-------- Exercise data
Lemma le_value_bytes n x : 0 ≤ x < 256 ^ Z.of_nat n → le_value (le_bytes n x) = x.
Proof.
  revert x. induction n as [|n IH]; intros x Hx.
  - simpl in *. lia.
  - cbn [le_bytes le_value]. rewrite IH.
    + pose proof (Z.div_mod x 256). lia.
    + rewrite Nat2Z.inj_succ, Z.pow_succ_r in Hx by lia.
      split; [apply Z.div_pos; lia | apply Z.div_lt_upper_bound; lia].
Qed.

Lemma le_value_range l : Forall (λ b, 0 ≤ b < 256) l → 0 ≤ le_value l < 256 ^ Z.of_nat (length l).
Proof.
  induction 1 as [|b l Hb _ IH]; cbn [le_value length]; [simpl; lia|].
  rewrite Nat2Z.inj_succ, Z.pow_succ_r by lia. lia.
Qed.

Lemma length_bytes16 s : length (bytes16 s) = (2 * length s)%nat.
Proof. unfold bytes16. induction s as [|c s IH]; [done|]. rewrite fmap_cons. cbn [concat]. rewrite length_app, length_le_bytes, IH. simpl. lia. Qed.

Lemma bytes16_app s t : bytes16 (s ++ t) = bytes16 s ++ bytes16 t.
Proof. unfold bytes16. by rewrite fmap_app, concat_app. Qed.

Lemma words16_bytes16 s : Forall (λ x, 0 ≤ x < 2 ^ 16) s → words16 (bytes16 s) = s.
Proof.
  induction 1 as [|x s Hx Hs IH]; [done|].
  change (bytes16 (x :: s)) with (x `mod` 256 :: (x / 256) `mod` 256 :: bytes16 s). cbn [words16].
  rewrite IH. f_equal. apply (le_value_bytes 2). simpl. lia.
Qed.

Lemma length_splice off bs l :
  (off + length bs ≤ length l)%nat → length (splice off bs l) = length l.
Proof.
  intros H. unfold splice. rewrite !length_app, length_take, length_drop. lia.
Qed.
(** ** Covered pages *)

Lemma covered_app fr l1 b l2 e q :
  covered fr (l1 ++ b :: l2) e q ↔ covered fr l1 b q ∨ covered fr (b :: l2) e q.
Proof.
  induction l1 as [|x l1 IH]; [simpl; tauto|].
  change (covered fr ((x :: l1) ++ b :: l2) e q) with
    (hdr_pages x q ∨ (fr x = false ∧ body_pages x (hd e (l1 ++ b :: l2)) q) ∨
     covered fr (l1 ++ b :: l2) e q).
  change (covered fr (x :: l1) b q) with
    (hdr_pages x q ∨ (fr x = false ∧ body_pages x (hd b l1) q) ∨ covered fr l1 b q).
  rewrite IH. replace (hd e (l1 ++ b :: l2)) with (hd b l1) by by destruct l1. tauto.
Qed.

Lemma covered_ext fr fr' l e q :
  (∀ b, b ∈ l → fr b = fr' b) → covered fr l e q ↔ covered fr' l e q.
Proof.
  induction l as [|b l IH]; intros Hf; simpl; [done|].
  rewrite (Hf b) by left. rewrite IH; [done|]. intros. apply Hf. by right.
Qed.

Lemma covered_lower fr l e q : gaps l e → covered fr l e q → page_mask (hd e l) <= q.
Proof.
  pose proof HDR_range. induction l as [|b l IH]; [done|].
  intros [Hb Hg] [Hq|[[_ Hq]|Hq]]; simpl.
  - by destruct Hq.
  - unfold body_pages in Hq. page_lia.
  - specialize (IH Hg Hq). page_lia.
Qed.

Lemma covered_upper fr l e q : aligned q → gaps l e → covered fr l e q → q <= page_mask (e - 1).
Proof.
  intros Ha. pose proof HDR_range. induction l as [|b l IH]; [done|].
  intros [Hb Hg] [Hq|[[_ Hq]|Hq]]; simpl.
  - assert (b + HDR <= e) by (apply (gaps_le (b :: l) e); [done|left]).
    unfold hdr_pages in Hq. page_lia.
  - assert (hd e l <= e).
    { destruct l as [|c l]; simpl; [done|]. pose proof (gaps_le (c :: l) e c Hg (list_elem_of_here _ _)). lia. }
    unfold body_pages in Hq. page_lia.
  - auto.
Qed.

(** The body of a buffer shares no page with the other buffers. *)
Lemma body_exclusive fr l1 b l2 e q :
  aligned q → gaps (l1 ++ b :: l2) e → body_pages b (hd e l2) q →
  ¬ (covered fr l1 b q ∨ hdr_pages b q ∨ covered fr l2 e q).
Proof.
  pose proof HDR_range. intros Ha Hg [Hq1 Hq2]. apply gaps_app in Hg as [Hg1 [Hg2 Hg3]].
  intros [Hc|[Hc|Hc]].
  - apply covered_upper in Hc; [|done..]. page_lia.
  - unfold hdr_pages in Hc. page_lia.
  - destruct l2 as [|n l2]; [done|]. apply covered_lower in Hc; [|done]. simpl in *. lia.
Qed.

Lemma coalesced_app fr l1 x l2 :
  coalesced fr (l1 ++ x :: l2) ↔
  coalesced fr (l1 ++ [x]) ∧ coalesced fr (x :: l2).
Proof.
  induction l1 as [|y l1 IH]; [simpl; tauto|]. destruct l1 as [|z l1].
  - simpl. tauto.
  - change (coalesced fr ((y :: z :: l1) ++ x :: l2)) with
      (¬ (fr y = true ∧ fr z = true) ∧ coalesced fr ((z :: l1) ++ x :: l2)).
    change (coalesced fr ((y :: z :: l1) ++ [x])) with
      (¬ (fr y = true ∧ fr z = true) ∧ coalesced fr ((z :: l1) ++ [x])).
    rewrite IH. tauto.
Qed.

Lemma coalesced_cons fr x l :
  coalesced fr (x :: l) ↔ (∀ n, head l = Some n → ¬ (fr x = true ∧ fr n = true)) ∧ coalesced fr l.
Proof.
  destruct l as [|y l]; simpl; [naive_solver|]. split; [intros [H1 H2]; split; [by intros n [= <-]|done]|].
  intros [H1 H2]. split; [by apply H1|done].
Qed.

Lemma coalesced_snoc fr l x :
  coalesced fr (l ++ [x]) ↔ coalesced fr l ∧ (∀ n, last l = Some n → ¬ (fr n = true ∧ fr x = true)).
Proof.
  induction l as [|y l IH]; [simpl; naive_solver|].
  rewrite <- app_comm_cons, !coalesced_cons, IH. destruct l as [|z l]; simpl; naive_solver.
Qed.

Lemma coalesced_mid fr l1 x l2 :
  coalesced fr (l1 ++ x :: l2) ↔
  coalesced fr l1 ∧ coalesced fr l2 ∧
  (∀ n, last l1 = Some n → ¬ (fr n = true ∧ fr x = true)) ∧
  (∀ n, head l2 = Some n → ¬ (fr x = true ∧ fr n = true)).
Proof. rewrite coalesced_app, coalesced_cons, coalesced_snoc. tauto. Qed.

Lemma coalesced_ext fr fr' l :
  (∀ b, b ∈ l → fr b = fr' b) → coalesced fr l ↔ coalesced fr' l.
Proof.
  induction l as [|b l IH]; intros Hf; [done|]. destruct l as [|c l]; [done|].
  change (coalesced fr (b :: c :: l)) with (¬ (fr b = true ∧ fr c = true) ∧ coalesced fr (c :: l)).
  change (coalesced fr' (b :: c :: l)) with (¬ (fr' b = true ∧ fr' c = true) ∧ coalesced fr' (c :: l)).
  rewrite IH by (intros; apply Hf; by right).
  rewrite (Hf b), (Hf c) by set_solver. done.
Qed.
End geometry_facts.

(** ** The page array *)

Section pages.
Context {AR : Arch}.
Implicit Types (p : alloc) (q : Z).

Definition in_area p q : Prop := aligned q ∧ a_buffer p <= q < limit p.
----------------
Task item. Write all of the records out exactly, including every line.

Written reply.
Lemma le_value_bytes n x : 0 ≤ x < 256 ^ Z.of_nat n → le_value (le_bytes n x) = x.
Proof.
  revert x. induction n as [|n IH]; intros x Hx.
  - simpl in *. lia.
  - cbn [le_bytes le_value]. rewrite IH.
    + pose proof (Z.div_mod x 256). lia.
    + rewrite Nat2Z.inj_succ, Z.pow_succ_r in Hx by lia.
      split; [apply Z.div_pos; lia | apply Z.div_lt_upper_bound; lia].
Qed.

Lemma le_value_range l : Forall (λ b, 0 ≤ b < 256) l → 0 ≤ le_value l < 256 ^ Z.of_nat (length l).
Proof.
  induction 1 as [|b l Hb _ IH]; cbn [le_value length]; [simpl; lia|].
  rewrite Nat2Z.inj_succ, Z.pow_succ_r by lia. lia.
Qed.

Lemma length_bytes16 s : length (bytes16 s) = (2 * length s)%nat.
Proof. unfold bytes16. induction s as [|c s IH]; [done|]. rewrite fmap_cons. cbn [concat]. rewrite length_app, length_le_bytes, IH. simpl. lia. Qed.

Lemma bytes16_app s t : bytes16 (s ++ t) = bytes16 s ++ bytes16 t.
Proof. unfold bytes16. by rewrite fmap_app, concat_app. Qed.

Lemma words16_bytes16 s : Forall (λ x, 0 ≤ x < 2 ^ 16) s → words16 (bytes16 s) = s.
Proof.
  induction 1 as [|x s Hx Hs IH]; [done|].
  change (bytes16 (x :: s)) with (x `mod` 256 :: (x / 256) `mod` 256 :: bytes16 s). cbn [words16].
  rewrite IH. f_equal. apply (le_value_bytes 2). simpl. lia.
Qed.

Lemma length_splice off bs l :
  (off + length bs ≤ length l)%nat → length (splice off bs l) = length l.
Proof.
  intros H. unfold splice. rewrite !length_app, length_take, length_drop. lia.
Qed.
(** ** Covered pages *)

Lemma covered_app fr l1 b l2 e q :
  covered fr (l1 ++ b :: l2) e q ↔ covered fr l1 b q ∨ covered fr (b :: l2) e q.
Proof.
  induction l1 as [|x l1 IH]; [simpl; tauto|].
  change (covered fr ((x :: l1) ++ b :: l2) e q) with
    (hdr_pages x q ∨ (fr x = false ∧ body_pages x (hd e (l1 ++ b :: l2)) q) ∨
     covered fr (l1 ++ b :: l2) e q).
  change (covered fr (x :: l1) b q) with
    (hdr_pages x q ∨ (fr x = false ∧ body_pages x (hd b l1) q) ∨ covered fr l1 b q).
  rewrite IH. replace (hd e (l1 ++ b :: l2)) with (hd b l1) by by destruct l1. tauto.
Qed.

Lemma covered_ext fr fr' l e q :
  (∀ b, b ∈ l → fr b = fr' b) → covered fr l e q ↔ covered fr' l e q.
Proof.
  induction l as [|b l IH]; intros Hf; simpl; [done|].
  rewrite (Hf b) by left. rewrite IH; [done|]. intros. apply Hf. by right.
Qed.

Lemma covered_lower fr l e q : gaps l e → covered fr l e q → page_mask (hd e l) <= q.
Proof.
  pose proof HDR_range. induction l as [|b l IH]; [done|].
  intros [Hb Hg] [Hq|[[_ Hq]|Hq]]; simpl.
  - by destruct Hq.
  - unfold body_pages in Hq. page_lia.
  - specialize (IH Hg Hq). page_lia.
Qed.

Lemma covered_upper fr l e q : aligned q → gaps l e → covered fr l e q → q <= page_mask (e - 1).
Proof.
  intros Ha. pose proof HDR_range. induction l as [|b l IH]; [done|].
  intros [Hb Hg] [Hq|[[_ Hq]|Hq]]; simpl.
  - assert (b + HDR <= e) by (apply (gaps_le (b :: l) e); [done|left]).
    unfold hdr_pages in Hq. page_lia.
  - assert (hd e l <= e).
    { destruct l as [|c l]; simpl; [done|]. pose proof (gaps_le (c :: l) e c Hg (list_elem_of_here _ _)). lia. }
    unfold body_pages in Hq. page_lia.
  - auto.
Qed.

(** The body of a buffer shares no page with the other buffers. *)
Lemma body_exclusive fr l1 b l2 e q :
  aligned q → gaps (l1 ++ b :: l2) e → body_pages b (hd e l2) q →
  ¬ (covered fr l1 b q ∨ hdr_pages b q ∨ covered fr l2 e q).
Proof.
  pose proof HDR_range. intros Ha Hg [Hq1 Hq2]. apply gaps_app in Hg as [Hg1 [Hg2 Hg3]].
  intros [Hc|[Hc|Hc]].
  - apply covered_upper in Hc; [|done..]. page_lia.
  - unfold hdr_pages in Hc. page_lia.
  - destruct l2 as [|n l2]; [done|]. apply covered_lower in Hc; [|done]. simpl in *. lia.
Qed.

Lemma coalesced_app fr l1 x l2 :
  coalesced fr (l1 ++ x :: l2) ↔
  coalesced fr (l1 ++ [x]) ∧ coalesced fr (x :: l2).
Proof.
  induction l1 as [|y l1 IH]; [simpl; tauto|]. destruct l1 as [|z l1].
  - simpl. tauto.
  - change (coalesced fr ((y :: z :: l1) ++ x :: l2)) with
      (¬ (fr y = true ∧ fr z = true) ∧ coalesced fr ((z :: l1) ++ x :: l2)).
    change (coalesced fr ((y :: z :: l1) ++ [x])) with
      (¬ (fr y = true ∧ fr z = true) ∧ coalesced fr ((z :: l1) ++ [x])).
    rewrite IH. tauto.
Qed.

Lemma coalesced_cons fr x l :
  coalesced fr (x :: l) ↔ (∀ n, head l = Some n → ¬ (fr x = true ∧ fr n = true)) ∧ coalesced fr l.
Proof.
  destruct l as [|y l]; simpl; [naive_solver|]. split; [intros [H1 H2]; split; [by intros n [= <-]|done]|].
  intros [H1 H2]. split; [by apply H1|done].
Qed.

Lemma coalesced_snoc fr l x :
  coalesced fr (l ++ [x]) ↔ coalesced fr l ∧ (∀ n, last l = Some n → ¬ (fr n = true ∧ fr x = true)).
Proof.
  induction l as [|y l IH]; [simpl; naive_solver|].
  rewrite <- app_comm_cons, !coalesced_cons, IH. destruct l as [|z l]; simpl; naive_solver.
Qed.

Lemma coalesced_mid fr l1 x l2 :
  coalesced fr (l1 ++ x :: l2) ↔
  coalesced fr l1 ∧ coalesced fr l2 ∧
  (∀ n, last l1 = Some n → ¬ (fr n = true ∧ fr x = true)) ∧
  (∀ n, head l2 = Some n → ¬ (fr x = true ∧ fr n = true)).
Proof. rewrite coalesced_app, coalesced_cons, coalesced_snoc. tauto. Qed.

Lemma coalesced_ext fr fr' l :
  (∀ b, b ∈ l → fr b = fr' b) → coalesced fr l ↔ coalesced fr' l.
Proof.
  induction l as [|b l IH]; intros Hf; [done|]. destruct l as [|c l]; [done|].
  change (coalesced fr (b :: c :: l)) with (¬ (fr b = true ∧ fr c = true) ∧ coalesced fr (c :: l)).
  change (coalesced fr' (b :: c :: l)) with (¬ (fr' b = true ∧ fr' c = true) ∧ coalesced fr' (c :: l)).
  rewrite IH by (intros; apply Hf; by right).
  rewrite (Hf b), (Hf c) by set_solver. done.
Qed.
End geometry_facts.

(** ** The page array *)

Section pages.
Context {AR : Arch}.
Implicit Types (p : alloc) (q : Z).

Definition in_area p q : Prop := aligned q ∧ a_buffer p <= q < limit p.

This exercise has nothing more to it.